■ **Assignment**
Below are the records. Retype exactly the lines between the lines holding "by_modtime (sstables w) = newer" and "table_fits s → deleted s key = true →", inclusive.
=== Information shown ===
(** [Get] after a successful flush, for a key that one of the two maps held
    when the flush started: when the modification time of the new table is
    later than those of the tables that exist, the new table is searched
    first and decides; a key that was marked as deleted is reported
    as found, with value "DELETED". *)
Lemma Get_after_flush e key' value' w key :
  deleted (kv w) key' = false →
  let at_flush := Set_store e key' value' w in
  (10 ≤ size (data (kv at_flush)))%nat →
  sst_fault e = None →
  table_fits (kv at_flush) →
  (∀ g, g ∈ sstables w → modtime g < mtime e) →
  is_Some (data (kv at_flush) !! key) ∨
    is_Some (DeletedKeys (kv at_flush) !! key) →
  Get key (Set_ e key' value' w) =
    if deleted (kv at_flush) key then ("DELETED", true)
    else (value_of (kv at_flush) key, true).
Proof.
  intros Hdel' at_flush Hsz Hfault Hfits Hnew Hkey.
  unfold Set_. rewrite Hdel'. fold at_flush.
  rewrite Set_flush_unfold, bool_decide_eq_true_2 by done. cbv zeta.
  pose proof (WriteSSTable_no_fault e (sstable_name e) at_flush Hfault) as Hok.
  rewrite Hok.
  set (w1 := reset_deleted
               (reset_data (WriteSSTable e (sstable_name e) at_flush).2)).
  destruct (ClearWAL_frame e w1) as (Hd & Hm & Hs & _).
  unfold Get at 1, deleted at 1, SearchSSTFiles. rewrite Hd, Hm, Hs.
  unfold w1, reset_deleted, reset_data.
  assignments.
  rewrite !lookup_empty. cbn [default].
  rewrite WriteSSTable_ok by done.
  set (f := mkSst (sstable_name e) (mtime e)
              (str_concat (sst_chunks (kv at_flush)))).
  destruct (by_modtime_head f (create_file f (sstables at_flush))) as [rest ->].
  { apply elem_of_create_file. }
  { intros g [->|Hg]%elem_of_create_file_inv; [by left|right].
    unfold at_flush in Hg. rewrite Set_store_sstables in Hg.
    by apply Hnew. }
  cbn [search_files]. unfold f at 1. cbn [contents].
  rewrite SearchSSTFile_written by done.
  rewrite bool_decide_eq_true_2 by done.
  by destruct (deleted (kv at_flush) key).
Qed.
(** A mark that is flushed shadows the older tables, but as a value. *)
Corollary Get_after_flush_of_mark e key' value' w key :
  deleted (kv w) key' = false →
  let at_flush := Set_store e key' value' w in
  (10 ≤ size (data (kv at_flush)))%nat →
  sst_fault e = None →
  table_fits (kv at_flush) →
  (∀ g, g ∈ sstables w → modtime g < mtime e) →
  deleted (kv at_flush) key = true →
  Get key (Set_ e key' value' w) = ("DELETED", true).
Proof.
  intros Hdel' at_flush Hsz Hfault Hfits Hnew Hdel.
  assert (is_Some (DeletedKeys (kv at_flush) !! key)) as Hkey.
  { unfold deleted in Hdel. by destruct (DeletedKeys (kv at_flush) !! key). }
  rewrite (Get_after_flush e key' value' w key) by auto.
  fold at_flush. by rewrite Hdel.
Qed.

(** A cleared mark that is flushed without a live value shadows the older
    tables with an empty value. *)
Corollary Get_after_flush_of_cleared_mark e key' value' w key :
  deleted (kv w) key' = false →
  let at_flush := Set_store e key' value' w in
  (10 ≤ size (data (kv at_flush)))%nat →
  sst_fault e = None →
  table_fits (kv at_flush) →
  (∀ g, g ∈ sstables w → modtime g < mtime e) →
  DeletedKeys (kv at_flush) !! key = Some false →
  data (kv at_flush) !! key = None →
  Get key (Set_ e key' value' w) = ("", true).
Proof.
  intros Hdel' at_flush Hsz Hfault Hfits Hnew Hmark Hdata.
  assert (is_Some (DeletedKeys (kv at_flush) !! key)) as Hkey by by eexists.
  rewrite (Get_after_flush e key' value' w key) by auto.
  fold at_flush. unfold deleted, value_of. by rewrite Hmark, Hdata.
Qed.
End newest_first.

(* ===================================================================== *)
(** * Marks in the tables, keys in both maps *)
(* ===================================================================== *)

Section shadowing.
Implicit Types (s : KeyValueStore) (w : World) (key : string).

(** X3.  A key that is absent from the memtable is looked up in the tables,
    newest first, and the first table that has an entry for it decides; when
    that entry carries the deletion marker the result is the value
    "DELETED", reported as found. *)
Lemma Get_stops_at_newest_match key w newer f older value :
  data (kv w) !! key = None →
  deleted (kv w) key = false →
  by_modtime (sstables w) = newer ++ f :: older →
  (∀ g, g ∈ newer → (SearchSSTFile key (contents g)).2 = false) →
  SearchSSTFile key (contents f) = (value, true) →
  Get key w = (value, true).
Proof.
  intros Hdata Hdel Hfiles Hnewer Hf. unfold Get, SearchSSTFiles.
  rewrite Hdel, Hdata, Hfiles. by apply search_files_stops.
Qed.

(** The mark of a key is written to the table with marker 1 and read
    back as "DELETED", found. *)
Lemma flushed_mark_is_read_as_found s key :
  table_fits s → deleted s key = true →
  SearchSSTFile key (str_concat (sst_chunks s)) = ("DELETED", true).
Proof.
  intros Hfits Hdel. rewrite SearchSSTFile_written by done.
  rewrite Hdel, bool_decide_eq_true_2; [done|].
  right. unfold deleted in Hdel. by destruct (DeletedKeys s !! key).
Qed.

(** A key whose mark was cleared is read back as found with an empty
    value when it has no live value. *)
Lemma flushed_cleared_mark_is_read_as_empty s key :
  table_fits s →
  DeletedKeys s !! key = Some false → data s !! key = None →
  SearchSSTFile key (str_concat (sst_chunks s)) = ("", true).
Proof.
  intros Hfits Hdel Hdata. rewrite SearchSSTFile_written by done.
  unfold deleted, value_of. rewrite Hdel, Hdata, bool_decide_eq_true_2; [done|].
  right. by eexists.
Qed.

Lemma sst_entries_keys s : entry_key <$> sst_entries s = sst_keys s.
Proof.
  unfold sst_entries. rewrite <- list_fmap_compose.
  induction (sst_keys s) as [|key keys IH]; [done|]. simpl. by f_equal.
Qed.

End shadowing.

(* ===================================================================== *)
(** * Ten distinct keys and their table *)
(* ===================================================================== *)

Section ten_puts.
Implicit Types (w : World) (e : env) (key value : string).
Implicit Types (l : list (env * string * string)).


Lemma entries_size (entries : list sst_entry) :
  String.length (str_concat (concat (entry_chunks <$> entries))) =
    sum_list ((λ en, 10 + String.length (entry_key en)
                        + String.length (entry_value en))%nat <$> entries).
Proof.
  induction entries as [|en entries IH]; [done|].
  cbn [fmap list_fmap concat sum_list]. rewrite str_concat_app.
  rewrite str_app_length, IH. unfold entry_chunks. cbn [str_concat].
  rewrite !str_app_length, !le_bytes_length. simpl. lia.
Qed.

End ten_puts.



(** C1, evaluated on the scenario of the claim.  [k0] and nine other keys
    are set and flushed, [k0] is deleted, ten other keys are set and
    flushed, so that the newest table holds the deletion marker of [k0] and
    the older one its value.  [k0] is absent from the memtable;
    [Get("k0")] stops at the newest table, but its result is
    [("DELETED", true)], not "not found".  [Get_after_flush_of_mark] shows
    the same for every key that is marked when a flush succeeds. *)
Theorem Get_reports_key_deleted_in_newest_table_as_found :
  let w := after_second_flush in
  data (kv w) !! "k0" = None ∧
  deleted (kv w) "k0" = false ∧
  (∃ newest oldest,
      by_modtime (sstables w) = [newest; oldest] ∧
      SearchSSTFile "k0" (contents newest) = ("DELETED", true) ∧
      SearchSSTFile "k0" (contents oldest) = ("vk0", true)) ∧
  Get "k0" w = ("DELETED", true).
Proof.
  cbv zeta.
  split; [vm_compute; reflexivity|].
  split; [vm_compute; reflexivity|].
  split; [|vm_compute; reflexivity].
  eexists _, _. split; [vm_compute; reflexivity|].
  split; vm_compute; reflexivity.
Qed.

(** C5, evaluated on a run that leaves a key in both maps.  After the
    first flush [k0] is deleted, then set twice: the first [Set] clears the
    mark, the second stores a value.  At the next flush [k0] is in
    [kv.data] and in [kv.DeletedKeys], and the table gets two entries for
    it.  The keys of a table are the keys of the two maps
    ([elem_of_sst_keys]) in ascending order ([sst_keys_sorted]); they are
    free of duplicates exactly when no key is in both maps
    ([sst_keys_NoDup]). *)
Theorem flush_writes_key_of_both_maps_twice :
  let w := before_duplicate_flush in
  let at_flush := Set_store (calm 2) "a8" "va8" w in
  data (kv at_flush) !! "k0" = Some "y" ∧
  DeletedKeys (kv at_flush) !! "k0" = Some false ∧
  size (data (kv at_flush)) = 10%nat ∧
  sst_keys (kv at_flush) =
    ["a0"; "a1"; "a2"; "a3"; "a4"; "a5"; "a6"; "a7"; "a8"; "k0"; "k0"] ∧
  sst_entries (kv at_flush) !! 9%nat = Some (mkEntry 0 "k0" "y") ∧
  sst_entries (kv at_flush) !! 10%nat = Some (mkEntry 0 "k0" "y") ∧
  ¬ NoDup (entry_key <$> sst_entries (kv at_flush)) ∧
  mkSst "sstable_2.sst" 2 (str_concat (sst_chunks (kv at_flush)))
    ∈ sstables (Set_ (calm 2) "a8" "va8" w).
Proof.
  cbv zeta.
  assert (sst_keys (kv (Set_store (calm 2) "a8" "va8" before_duplicate_flush)) =
    ["a0"; "a1"; "a2"; "a3"; "a4"; "a5"; "a6"; "a7"; "a8"; "k0"; "k0"]) as Hkeys
    by (vm_compute; reflexivity).
  split; [vm_compute; reflexivity|].
  split; [vm_compute; reflexivity|].
  split; [vm_compute; reflexivity|].
  split; [exact Hkeys|].
  split; [vm_compute; reflexivity|].
  split; [vm_compute; reflexivity|].
  split.
  - rewrite sst_entries_keys, Hkeys. intros Hnd.
    apply (bool_decide_pack _) in Hnd. vm_compute in Hnd. exact Hnd.
  - unfold Set_.
    assert (deleted (kv before_duplicate_flush) "a8" = false) as ->
      by (vm_compute; reflexivity).
    apply (Set_flush_table (calm 2)); [|reflexivity].
    assert (size (data (kv (Set_store (calm 2) "a8" "va8"
              before_duplicate_flush))) = 10%nat) as ->
      by (vm_compute; reflexivity).
    lia.
Qed.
===
■ **Exercise result**
  by_modtime (sstables w) = newer ++ f :: older →
  (∀ g, g ∈ newer → (SearchSSTFile key (contents g)).2 = false) →
  SearchSSTFile key (contents f) = (value, true) →
  Get key w = (value, true).
Proof.
  intros Hdata Hdel Hfiles Hnewer Hf. unfold Get, SearchSSTFiles.
  rewrite Hdel, Hdata, Hfiles. by apply search_files_stops.
Qed.

(** The mark of a key is written to the table with marker 1 and read
    back as "DELETED", found. *)
Lemma flushed_mark_is_read_as_found s key :
  table_fits s → deleted s key = true →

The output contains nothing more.